→ **Task item**: Look through the lines below for the word "pose", and copy every line that has it.

Segment Start: Data to use

Lemma paeth_left a : byte_ok a -> paeth a 0 0 = a.
Proof. intros _. unfold paeth. rewrite (proj2 (Z.leb_le _ _)), (proj2 (Z.leb_le _ _)) by lia. done. Qed.
Lemma paeth_above b : byte_ok b -> paeth 0 b 0 = b.
Proof.
  unfold byte_ok. intros Hb. unfold paeth. destruct (Z.eq_dec b 0) as [->|Hne]; [done|]. rewrite (proj2 (Z.leb_gt (Z.abs (0 + b - 0 - 0)) _)) by lia. cbn [andb].
  by rewrite (proj2 (Z.leb_le _ _)) by lia.
Qed.

Lemma nth_zeros n k : nth k (replicate n 0) 0 = 0.
Proof. destruct (nth_lookup_or_length (replicate n 0) k 0) as [E|E]; [apply lookup_replicate in E as [? _]; done|by rewrite nth_overflow by lia]. Qed.

Definition left_of (bw : nat) (l : bytes) (i : nat) : Z := if (i <? bw)%nat then 0 else nth (i - bw) l 0.

Lemma left_byte bw l i : bytes_ok l -> byte_ok (left_of bw l i).
Proof. intros Hl. unfold left_of. destruct (i <? bw)%nat; [done|by apply nth_byte]. Qed.

Section Line.
Context (type : Z) (bw : nat) (scanline above : bytes).
Context (Htype : 0 <= type <= 4) (Hbw : (1 <= bw <= length scanline)%nat).
Context (Hsl : bytes_ok scanline) (Hab : bytes_ok above) (Hlen : length above = length scanline).

(** What precedes the first line *)
Definition prev_of (prevline : option bytes) : Prop := prevline = Some above \/ prevline = None /\ above = replicate (length scanline) 0.

(** A byte of the filtered line *)
Lemma filter_byte_ok prevline i : prev_of prevline -> (i < length scanline)%nat ->
  filter_byte scanline prevline (Z.of_nat bw) type (Z.of_nat i)
  = Some (u8 (nth i scanline 0 - predicted type (left_of bw scanline i) (nth i above 0) (left_of bw above i))).
Proof.
  intros Hprev Hi. unfold filter_byte. rewrite (at_nth scanline) by lia. cbn [mbind option_bind].
  pose proof (nth_byte scanline i Hsl) as Hx. pose proof (nth_byte above i Hab) as Hu. pose proof (left_byte bw scanline i Hsl) as Hl.
  pose proof (left_byte bw above i Hab) as Hc. set (x := nth i scanline 0) in *. set (u := nth i above 0) in *.
  assert (Hx0 : u8 (x - 0) = x) by (rewrite Z.sub_0_r; unfold u8; apply Z.mod_small; apply Hx).
  assert (Eleft : (i <? bw)%nat = false -> at_ scanline (Z.of_nat i - Z.of_nat bw) = Some (left_of bw scanline i) /\ at_ above (Z.of_nat i - Z.of_nat bw) = Some (left_of bw above i)).
  { intros Hb. unfold left_of. rewrite Hb. apply Nat.ltb_ge in Hb. rewrite <- Nat2Z.inj_sub by lia. split; apply at_nth; lia. }
  assert (Elt : (Z.of_nat i <? Z.of_nat bw) = (i <? bw)%nat) by (destruct (Nat.ltb_spec i bw); [apply Z.ltb_lt|apply Z.ltb_ge]; lia).
  assert (Hfirst : (i <? bw)%nat = true -> left_of bw scanline i = 0 /\ left_of bw above i = 0) by (intros Hb; unfold left_of; by rewrite Hb).
  assert (Hzero : above = replicate (length scanline) 0 -> u = 0 /\ left_of bw above i = 0).
  { intros ->. assert (Hz : forall k, nth k (replicate (length scanline) 0) 0 = 0) by (intros k; apply nth_zeros).
    unfold u, left_of. rewrite !Hz. by destruct (i <? bw)%nat. }
  assert (Hup : at_ above (Z.of_nat i) = Some u) by (apply at_nth; lia).
  rewrite Elt. assert (type = 0 \/ type = 1 \/ type = 2 \/ type = 3 \/ type = 4) as [Et|[Et|[Et|[Et|Et]]]] by lia; rewrite Et; unfold predicted; cbn [Z.eqb Pos.eqb].
  - by rewrite Hx0.
  - destruct (i <? bw)%nat eqn:Hb; [rewrite (proj1 (Hfirst eq_refl)), Hx0; done|]. by rewrite (proj1 (Eleft eq_refl)).
  - destruct Hprev as [-> | [-> Hz]]; [by rewrite Hup|]. rewrite (proj1 (Hzero Hz)), Hx0. done.
  - destruct Hprev as [-> | [-> Hz]].
    + rewrite Hup. cbn [mbind option_bind]. destruct (i <? bw)%nat eqn:Hb.
      * rewrite (proj1 (Hfirst eq_refl)), Z.shiftr_div_pow2 by lia. done.
      * rewrite (proj1 (Eleft eq_refl)). cbn [mbind option_bind]. by rewrite Z.shiftr_div_pow2 by lia.
    + rewrite (proj1 (Hzero Hz)), Z.add_0_r. destruct (i <? bw)%nat eqn:Hb; [rewrite (proj1 (Hfirst eq_refl)); change (0 / 2) with 0; by rewrite Hx0|].
      rewrite (proj1 (Eleft eq_refl)). cbn [mbind option_bind]. by rewrite Z.shiftr_div_pow2 by lia.
  - destruct Hprev as [-> | [-> Hz]].
    + rewrite Hup. cbn [mbind option_bind]. destruct (i <? bw)%nat eqn:Hb.
      * destruct (Hfirst eq_refl) as [-> ->]. by rewrite paeth_above.
      * destruct (Eleft eq_refl) as [-> ->]. cbn [mbind option_bind]. by rewrite paeth_ok.
    + destruct (Hzero Hz) as [-> ->]. rewrite paeth_left by done. destruct (i <? bw)%nat eqn:Hb; [rewrite (proj1 (Hfirst eq_refl)), Hx0; done|].
      by rewrite (proj1 (Eleft eq_refl)).
Qed.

Segment End: Data to use

→ **Written solution**:
  pose proof (nth_byte scanline i Hsl) as Hx. pose proof (nth_byte above i Hab) as Hu. pose proof (left_byte bw scanline i Hsl) as Hl.
  pose proof (left_byte bw above i Hab) as Hc. set (x := nth i scanline 0) in *. set (u := nth i above 0) in *.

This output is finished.